Tillman’s group moved ahead but deviated from its planned route and then heard an explosion, which led the Rangers to believe the second group had come under attack. Tillman, another solider and an Afghan militia fighter climbed a hill, hoping to clear the enemy fighters.

A vehicle gunner from the second group, mistaking the Afghan for the enemy, opened fire on Tillman’s three-man squad. Although both Tillman and a soldier near the gunner yelled for him to stop, he did not understand them.

Tillman also set off a smoke grenade in an effort to stop the firing, but the barrage of bullets killed him.

Questions have lingered around the Army’s handling and disclosure of what happened that day. Previous investigations have found that the Army knew Tillman was killed by friendly fire far sooner than it was revealed.

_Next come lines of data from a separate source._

Definition engineStep cb (out : gmap string LivePod) (p : LivePod) : gmap string LivePod :=
  if activePod p && negb (str_eqb (lp_NodeName p) "") &&
     str_eqb (lpAnnotation p AnnotationInjectedBy) (backendKey cb) &&
     str_eqb (lpAnnotation p AnnotationInjectedByUID) (cb_UID cb)
  then match out !! lp_NodeName p with Some _ => out | None => <[lp_NodeName p := p]> out end
  else out.

Lemma engineStep_lookup cb pods out node :
  is_Some (foldl (engineStep cb) out pods !! node) ↔
  is_Some (out !! node) ∨ ∃ e, e ∈ pods ∧ activePod e = true ∧ node ≠ "" ∧ lp_NodeName e = node ∧
    lpAnnotation e AnnotationInjectedBy = backendKey cb ∧ lpAnnotation e AnnotationInjectedByUID = cb_UID cb.
Proof.
  revert out. induction pods as [|p pods IH]; intros out; simpl; [set_solver|]. rewrite IH. clear IH.
  setoid_rewrite elem_of_cons.
  assert (is_Some (engineStep cb out p !! node) ↔ is_Some (out !! node) ∨ (activePod p = true ∧ node ≠ "" ∧ lp_NodeName p = node ∧
    lpAnnotation p AnnotationInjectedBy = backendKey cb ∧ lpAnnotation p AnnotationInjectedByUID = cb_UID cb)) as ->; [|naive_solver].
  unfold engineStep. destruct (_ && _) eqn:E.
  - rewrite !andb_true_iff, negb_true_iff, str_eqb_neq, !str_eqb_eq in E. destruct E as (((Ha & Hn) & H1) & H2).
    destruct (out !! lp_NodeName p) eqn:El; [|destruct (decide (lp_NodeName p = node)) as [<-|]; [rewrite lookup_insert_eq|rewrite lookup_insert_ne by done]]; naive_solver.
  - split; [auto|]. intros [?|(Ha & Hn & Hnode & H1 & H2)]; [done|]. exfalso. revert E. rewrite Ha, Hnode, H1, H2.
    rewrite (proj2 (str_eqb_neq _ _) Hn), !(proj2 (str_eqb_eq _ _) eq_refl). done.
Qed.
(* ===== verification/NodeLocalRoundtrip.v ===== *)
(** * Rendered NodeLocal pods are recognised

    The identity checks of the controller accept the pods its own renderers produce. *)

From S2P Require Import Prelude Ordering GoRuntime GoText GoNumbers Floats K8s Auth ControlPlane IndexPoller.
From S2P Require Import CoreV1 BackendApi Endpoints Adapters Renderer EngineWire LiveObjects ReadinessGate.
From S2P Require Import ProbeGate EngineHealth ConnectorHealth NodeLocalPods NodeLocalServers UpsertFacts.
From S2P Require Import NodeLocalFacts NodeLocalTheorems.

(** ** Values that are no flags *)

Definition noFlag (s : string) : Prop := HasPrefix s "--" = false.

Lemma noFlag_head a s : a ≠ "-"%char → noFlag (String a s).
Proof. intros Ha. unfold noFlag, HasPrefix. cbn [CutPrefix]. by rewrite (bool_decide_false ("-"%char = a)) by congruence. Qed.

Lemma noFlag_dash s : (∀ a r, s = String a r → a ≠ "-"%char) → noFlag (String "-" s).
Proof.
  intros Hs. unfold noFlag, HasPrefix. cbn [CutPrefix]. rewrite (bool_decide_true ("-"%char = "-"%char)) by done.
  destruct s as [|a r]; [done|]. rewrite (bool_decide_false ("-"%char = a)); [done|]. intros <-. by eapply Hs.
Qed.

Lemma noFlag_ne s f : noFlag s → str_eqb s ("--" +:+ f) = false ∧ HasPrefix s ("--" +:+ f +:+ "=") = false.
Proof.
  unfold noFlag, HasPrefix. rewrite bool_decide_eq_false. intros Hs. split.
  - apply str_eqb_neq. intros ->. apply Hs. exists f. by apply CutPrefix_spec.
  - apply bool_decide_eq_false. intros [r Hr%CutPrefix_spec]. apply Hs. exists (f +:+ "=" +:+ r). apply CutPrefix_spec.
    rewrite Hr. simpl. by rewrite !str_app_assoc.
Qed.

Lemma digit_not_dash a : is_Some (digitOf a) → a ≠ "-"%char.
Proof. intros [? H] ->. done. Qed.

Lemma FormatInt_plain z : noFlag (FormatInt z).
Proof.
  destruct (FormatInt_cases z) as [(_ & s & (a & r & -> & Ha) & -> & _)|(_ & (a & r & -> & Ha) & _)].
  - apply noFlag_dash. intros ? ? [= <- _]. by apply digit_not_dash.
  - by apply noFlag_head, digit_not_dash.
Qed.

Lemma digitChar_not_dash d : 0 ≤ d < 10 → digitChar d ≠ "-"%char.
Proof.
  intros Hd. assert (d ∈ [0;1;2;3;4;5;6;7;8;9]) as Hin by (rewrite !elem_of_cons; lia).
  rewrite !elem_of_cons in Hin. destruct_or!; subst; try done. by apply elem_of_nil in Hin.
Qed.

(** A text that does not start with a dash. *)
Definition plainHead (s : string) : Prop := ∀ a r, s = String a r → a ≠ "-"%char.

Lemma plainHead_noFlag s : plainHead s → noFlag s.
Proof. destruct s; [done|]. intros H. by eapply noFlag_head, H. Qed.

Lemma decDigits_head n z s : plainHead s → plainHead (decDigits n z +:+ s).
Proof.
  destruct n; [done|]. intros _ a r [= <- _]. apply digitChar_not_dash. apply Z.mod_pos_bound. lia.
Qed.

Lemma fixedText_head n d e : plainHead (fixedText n d e).
Proof.
  unfold fixedText. destruct (0 <=? e).
  - apply decDigits_head. rewrite <-(str_app_nil_r (zeros _)). by apply decDigits_head.
  - destruct (_ <=? 0); [by intros ? ? [= <- _]|]. apply decDigits_head. by intros ? ? [= <- _].
Qed.

Lemma FormatFloat64_noFlag f : noFlag (FormatFloat64 f).
Proof.
  destruct f as [[]|[]| |s m x]; [done..|]. unfold FormatFloat64. set (t := match shortest64 m x 1 17 with Some _ => _ | None => _ end).
  assert (plainHead t) as Ht by (subst t; destruct (shortest64 m x 1 17) as [[d e]|]; [apply fixedText_head|done]).
  clearbody t. destruct s; simpl; [by apply noFlag_dash|by apply plainHead_noFlag].
Qed.

(** ** The profile of a rendered server *)

Lemma argValues_other a rest f :
  str_eqb a f = false → HasPrefix a (f +:+ "=") = false → argValues (a :: rest) f = argValues rest f.
Proof. intros H1 H2. by rewrite argValues_cons, H1, H2. Qed.

Lemma filter_other a rest f : str_eqb a f = false → List.filter (str_eqb f) (a :: rest) = List.filter (str_eqb f) rest.
Proof. intros H. cbn [List.filter]. apply str_eqb_neq in H. by rewrite (proj2 (str_eqb_neq f a)). Qed.

Lemma filter_same f rest : List.filter (str_eqb f) (f :: rest) = f :: List.filter (str_eqb f) rest.
Proof. cbn [List.filter]. by rewrite str_eqb_refl. Qed.

(** Steps over an argument that is a value, or a literal other than the flag. *)
Ltac skip_args f :=
  repeat first [rewrite argValues_other by (first [by apply (noFlag_ne _ f) | reflexivity])
               |rewrite filter_other by (first [by apply (noFlag_ne _ f) | reflexivity])].

Lemma server_profile id host port hport chunk l1 gw cw (l2 : list string) :
  noFlag id → noFlag host → noFlag port → noFlag hport → noFlag chunk → noFlag l1 → noFlag gw → noFlag cw →
  l2 = [] ∨ (∃ a, l2 = ["--l2-adapter"; a] ∧ noFlag a) →
  IsLMCacheMPCUDAServerProfile
    (["server"; "--instance-id"; id; lmCacheMPTransferModeArg; lmCacheMPTransferModeLMCacheDriven; lmCacheMPL1NonLazyArg;
      lmCacheMPShmNameArg; ""; "--host"; host; "--port"; port; "--http-host"; host; "--http-port"; hport; "--chunk-size"; chunk;
      "--l1-size-gb"; l1; "--eviction-policy"; "LRU"; "--max-gpu-workers"; gw; "--max-cpu-workers"; cw] ++ l2) = true.
Proof.
  intros Hid Hh Hp Hhp Hc Hl Hg Hw Hl2.
  assert (∀ f, f ∈ [lmCacheMPTransferModeArg; lmCacheMPShmNameArg] → argValues l2 f = ([], false)) as Hv.
  { intros f Hf. destruct Hl2 as [->|(a & -> & Ha)]; [done|]. rewrite !elem_of_cons in Hf. destruct Hf as [->|[->|?%elem_of_nil]]; [| |done].
    - by skip_args "supported-transfer-mode".
    - by skip_args "shm-name". }
  assert (∀ f, f ∈ [lmCacheMPL1NonLazyArg; lmCacheMPL1LazyArg] → List.filter (str_eqb f) l2 = []) as Hf.
  { intros f Hf. destruct Hl2 as [->|(a & -> & Ha)]; [done|]. rewrite !elem_of_cons in Hf. destruct Hf as [->|[->|?%elem_of_nil]]; [| |done].
    - by skip_args "no-l1-use-lazy".
    - by skip_args "l1-use-lazy". }
  unfold IsLMCacheMPCUDAServerProfile. cbn [app].
  match goal with |- context [argValues ?l lmCacheMPTransferModeArg] => set (args := l) end.
  assert (argValues args lmCacheMPTransferModeArg = ([lmCacheMPTransferModeLMCacheDriven], false)) as ->.
  { subst args. skip_args "supported-transfer-mode". rewrite argValues_cons. change (str_eqb lmCacheMPTransferModeArg lmCacheMPTransferModeArg) with true. cbn iota beta.
    change (HasPrefix lmCacheMPTransferModeLMCacheDriven "--") with false. cbn iota. skip_args "supported-transfer-mode".
    rewrite Hv by set_solver. done. }
  assert (argValues args lmCacheMPShmNameArg = ([EmptyString], false)) as ->.
  { subst args. skip_args "shm-name". rewrite argValues_cons. change (str_eqb lmCacheMPShmNameArg lmCacheMPShmNameArg) with true. cbn iota beta.
    change (HasPrefix "" "--") with false. cbn iota. skip_args "shm-name". rewrite Hv by set_solver. done. }
  assert (List.filter (str_eqb lmCacheMPL1NonLazyArg) args = [lmCacheMPL1NonLazyArg]) as ->.
  { subst args. skip_args "no-l1-use-lazy". rewrite filter_same. f_equal. skip_args "no-l1-use-lazy". apply Hf. set_solver. }
  assert (List.filter (str_eqb lmCacheMPL1LazyArg) args = []) as ->.
  { subst args. skip_args "l1-use-lazy". apply Hf. set_solver. }
  done.
Qed.

(** A lookup in a map written out with literal keys. *)
Ltac literal_lookup :=
  unfold lpAnnotation, lpLabel, strGet, owned; cbn [lp_Pod p_Annotations p_Labels];
  repeat first [rewrite lookup_insert_eq | rewrite lookup_insert_ne by (apply str_eqb_neq; reflexivity) | rewrite lookup_singleton_eq];
  reflexivity.

Section roundtrip.
Context `{QO : QuantityOps}.
Variables (quote quoteRune : string → string) (sha256 : string → string).
Implicit Types (cb : CacheBackend) (pod : LivePod) (node : string).

Lemma quantityAsGiB_noFlag q s : quantityAsGiB q = inr s → noFlag s.
Proof.
  unfold quantityAsGiB. destruct (_ <=? 0); [done|]. destruct (_ =? 0); intros [= <-]; [apply FormatInt_plain|apply FormatFloat64_noFlag].
Qed.

Lemma l2_noFlag binding l2 env : renderLMCacheMPL2Binding quote binding = inr (l2, env) → noFlag l2.
Proof.
  unfold renderLMCacheMPL2Binding. destruct binding as [b|]; [|by intros [= <- _]]. destruct (negb _); [done|].
  destruct (bool_decide _); [done|]. destruct (bool_decide _); [done|]. destruct (splitLMCacheHostPort _) as [[host port] ok].
  destruct (_ || _ || _); [done|]. destruct (ParseInt32 port) as [z|]; [|done]. destruct (_ || _); [done|]. by intros [= <- _].
Qed.

Lemma instanceID_noFlag cb : HasPrefix (cb_Namespace cb) "-" = false → noFlag (lmCacheNodeLocalInstanceID cb).
Proof.
  unfold lmCacheNodeLocalInstanceID, HasPrefix. destruct (cb_Namespace cb) as [|a s]; [done|]. intros H.
  apply noFlag_head. intros ->. cbn [CutPrefix] in H. by rewrite (bool_decide_true ("-"%char = "-"%char)) in H.
Qed.

Lemma hostPath_nonempty cb path : NodeLocalServerShmHostPath quoteRune cb = inr path → str_eqb path "" = false.
Proof. unfold NodeLocalServerShmHostPath. destruct (nodeLocalBackendUID _ _); simpl; [done|]. by intros [= <-]. Qed.

Lemma rendered_identity cb server l1 l2 env path pod :
  noFlag (lmCacheNodeLocalInstanceID cb) → noFlag l1 → noFlag l2 → str_eqb path "" = false →
  p_Spec (lp_Pod pod) = mkPodSpec [] [nodeLocalServerContainer cb server l1 l2 env] [shmVolume path] →
  nodeLocalServerHasRuntimeIdentity pod path = true.
Proof.
  intros Hid Hl1 Hl2 Hne Hspec. unfold nodeLocalServerHasRuntimeIdentity. rewrite Hne, Hspec. cbn [psp_Containers psp_Volumes List.find].
  change (str_eqb (cn_Name (nodeLocalServerContainer cb server l1 l2 env)) lmCacheMPServerStatusContainerName) with true. cbn iota.
  cbn [cn_VolumeMounts nodeLocalServerContainer List.find].
  change (str_eqb (vm_MountPath _) "/dev/shm" && _ && _ && _) with true. cbn iota. cbn [vm_Name existsb].
  change (str_eqb lmCacheNodeLocalShmVolumeName "") with false. change (str_eqb (vol_Name (shmVolume path)) lmCacheNodeLocalShmVolumeName) with true.
  rewrite bool_decide_true by done. cbn [negb andb orb cn_Args nodeLocalServerContainer]. unfold nodeLocalServerArgs.
  apply server_profile; try apply FormatInt_plain; try done. destruct (str_eqb l2 ""); [by left|right; eauto].
Qed.
Definition dispatch (r : Reconciler) cb (hasFinalizer : bool) (inp : ReconcileInputs) st (limiter : probeRateLimiter) :
    list Write * Outcome :=
  match rc_Registry r, rc_BackendRegistry r with
  | Some registry, Some providers =>
      afterPass (if isTypedLMCacheNodeLocal cb then done_ tt
                 else cleanupLMCacheNodeLocalServerPods quoteRune sha256 (ri_NodeLocalTop inp) (rc_NodeLocalShmCleanupImage r)
                        (ri_Scheduling inp) cb) st limiter
        (match Select quote registry (ResolveRuntimeID cb) cb with
         | inl _ => unmanaged cb (ri_Cleanup inp) inp st limiter
         | inr adapter =>
             if IsEventsOnly (cb_Spec cb) then
               if negb (ad_SupportsBinding adapter None) then unmanaged cb (ri_Cleanup inp) inp st limiter
               else afterCleanup cb (ri_Cleanup inp) st limiter ([], reconcileEventsOnly quote r cb (ri_Status inp) st limiter)
             else
               match EffectiveRemoteStorage (cb_Spec cb) with
               | None => dispatchHostOnly r adapter cb hasFinalizer inp st limiter
               | Some storage =>
                   if str_eqb (rs_Ownership storage) OwnershipExternal then dispatchExternal r adapter cb hasFinalizer storage inp st limiter
                   else dispatchManaged r providers adapter cb hasFinalizer storage inp st limiter
               end
         end)
  | _, _ => ([], failWith st limiter)
  end.

(** ** Reconcile *)

(** The object as read: the backend, its status and the metadata the controller owns. *)
Record BackendObject := mkBackendObject {
  bo_Backend : CacheBackend;
  bo_Status : CacheBackendStatus;
  bo_Deleting : bool;
  bo_HasFinalizer : bool
}.

(** The answers of a finalization, and to the patches of the finalizer. *)
Record FinalizeInputs := mkFinalizeInputs {
  fi_AddFinalizer : bool;
  fi_Cleanup : CleanupAnswers;
  fi_Answers : NodeLocalAnswers * NodeLocalAnswers * NodeLocalAnswers;
  fi_RemoveFinalizer : bool
}.

(** What a reconcile leaves: the writes, the outcome, and whether the finalizer is set. *)
Record ReconcileOutcome := mkReconcileOutcome {
  ro_Writes : list Write;
  ro_Outcome : Outcome;
  ro_HasFinalizer : bool
}.

Definition requeueSooner (needs : bool) (cadence requeue : Duration) : Duration :=
  if needs && ((requeue =? 0) || (cadence <? requeue)) then cadence else requeue.

(** The part after the finalizer is settled. *)
Definition reconcileLive (r : Reconciler) cb (hasFinalizer : bool) (inp : ReconcileInputs) st (limiter : probeRateLimiter) :
    list Write * Outcome :=
  let before := snapshotState st in
  let '(writes, o) := dispatch r cb hasFinalizer inp st limiter in
  let '(st1, matchedEvents, churn) :=
    refreshMatchedEnginePods cb (rc_Recorder r) (ri_MatchedPods inp) (ri_MatchedDeployments inp) (ri_PatchMatched inp) (oc_Status o) in
  let st2 := refreshLMCacheMPConnectorStatus quoteRune cb (si_Now (ri_Status inp)) (ri_ConnectorEngines inp) (ri_ConnectorServers inp)
               (ri_PatchConnector inp) st1 in
  let needs := negb (bool_decide (matchLabels cb = ∅)) || bool_decide (is_Some (st_MatchedEnginePods st2)) in
  let cadence := if churn : bool then matchedEnginePodsChurnRequeueInterval r else matchedEnginePodsRequeueInterval r in
  (writes, mkOutcome st2 (oc_Limiter o) (oc_Events o ++ matchedEvents ++ emitTransitionEvents (rc_Recorder r) cb before st2)
             (oc_Metrics o) (requeueSooner needs cadence (oc_RequeueAfter o)) (oc_Err o)).

Definition Reconcile (r : Reconciler) (key : string) (got : GetResult BackendObject) (fin : FinalizeInputs) (inp : ReconcileInputs)
    (limiter : probeRateLimiter) : ReconcileOutcome :=
  match got with
  | GetNotFound => mkReconcileOutcome [] (mkOutcome emptyStatus (forget limiter key) [] [] 0 false) false
  | GetErr => mkReconcileOutcome [] (failWith emptyStatus limiter) false
  | GetOK obj =>
      let cb := bo_Backend obj in
      let st := bo_Status obj in
      if bo_Deleting obj then
        if bo_HasFinalizer obj then
          let shed := cleanupOwnedWorkload cb (fi_Cleanup fin) in
          let '(a1, a2, a3) := fi_Answers fin in
          let p := finalizeLMCacheNodeLocal quoteRune sha256 a1 a2 a3 (rc_NodeLocalShmCleanupImage r) (ri_Scheduling inp) cb shed.2
                     (fi_RemoveFinalizer fin) in
          let writes := shedWrites shed ++ (PodWrite <$> p.1) in
          match p.2 with
          | None => mkReconcileOutcome writes (failWith st limiter) true
          | Some (requeue, removed) => mkReconcileOutcome writes (mkOutcome st limiter [] [] requeue false) (negb removed)
          end
        else mkReconcileOutcome [] (mkOutcome st limiter [] [] 0 false) false
      else if isTypedLMCacheNodeLocal cb && negb (bo_HasFinalizer obj) && negb (fi_AddFinalizer fin) then
        mkReconcileOutcome [] (failWith st limiter) false
      else
        let hasFinalizer := isTypedLMCacheNodeLocal cb || bo_HasFinalizer obj in
        let '(writes, o) := reconcileLive r cb hasFinalizer inp st limiter in
        mkReconcileOutcome writes o hasFinalizer
  end.

(** ** The watch on pods *)

(** The backend the webhook stamped on an engine pod. *)
Definition injectedRequest (pod : LivePod) : list NamespacedName :=
  let ref := lpAnnotation pod AnnotationInjectedBy in
  if negb (validCacheBackendRef ref) || str_eqb (lpAnnotation pod AnnotationInjectedByUID) "" then []
  else match Cut "/" ref with Some nn => [nn] | None => [] end.

Definition cacheBackendRequestForPod (pod : LivePod) : list NamespacedName :=
  match lp_Controller pod with
  | Some o =>
      if str_eqb (or_Kind o) "CacheBackend" && str_eqb (or_APIVersion o) "inferencecache.io/v1alpha1"
      then [(p_Namespace (lp_Pod pod), or_Name o)]
      else injectedRequest pod
  | None => injectedRequest pod
  end.
End reconcile.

The investigations also found that officers told soldiers to remain quiet about the circumstances surrounding Tillman’s death. And the military has acknowledged that soldiers destroyed evidence -- Tillman’s body armor and uniform -- after the shooting.

Army officials have apologized to Tillman’s family for the lapses.

Tillman’s parents have been critical of the military, accusing officials of deceiving them and hampering their ability to discover exactly what happened to their son.

The new report delves deeper into the process around the investigation, in addition to examining the misleading public statements about Tillman’s death and others, the senior defense official said.


The Inspector General’s report sought to ascertain who learned of the questions about Tillman’s death and what was done to hinder or aid the full investigation.

Pentagon spokesmen on Friday night declined to comment on the report, saying they would learn its findings when it is released Monday.

In a statement, Army spokesman Paul Boyce said his service had not yet received the report.

He also said steps have been taken to address some of the problems the report is expected to detail.


“The Army did not wait for this investigation’s conclusion to take important actions improving casualty-notification procedures and posthumous valor-award procedures over the past two years,” Boyce said in the statement.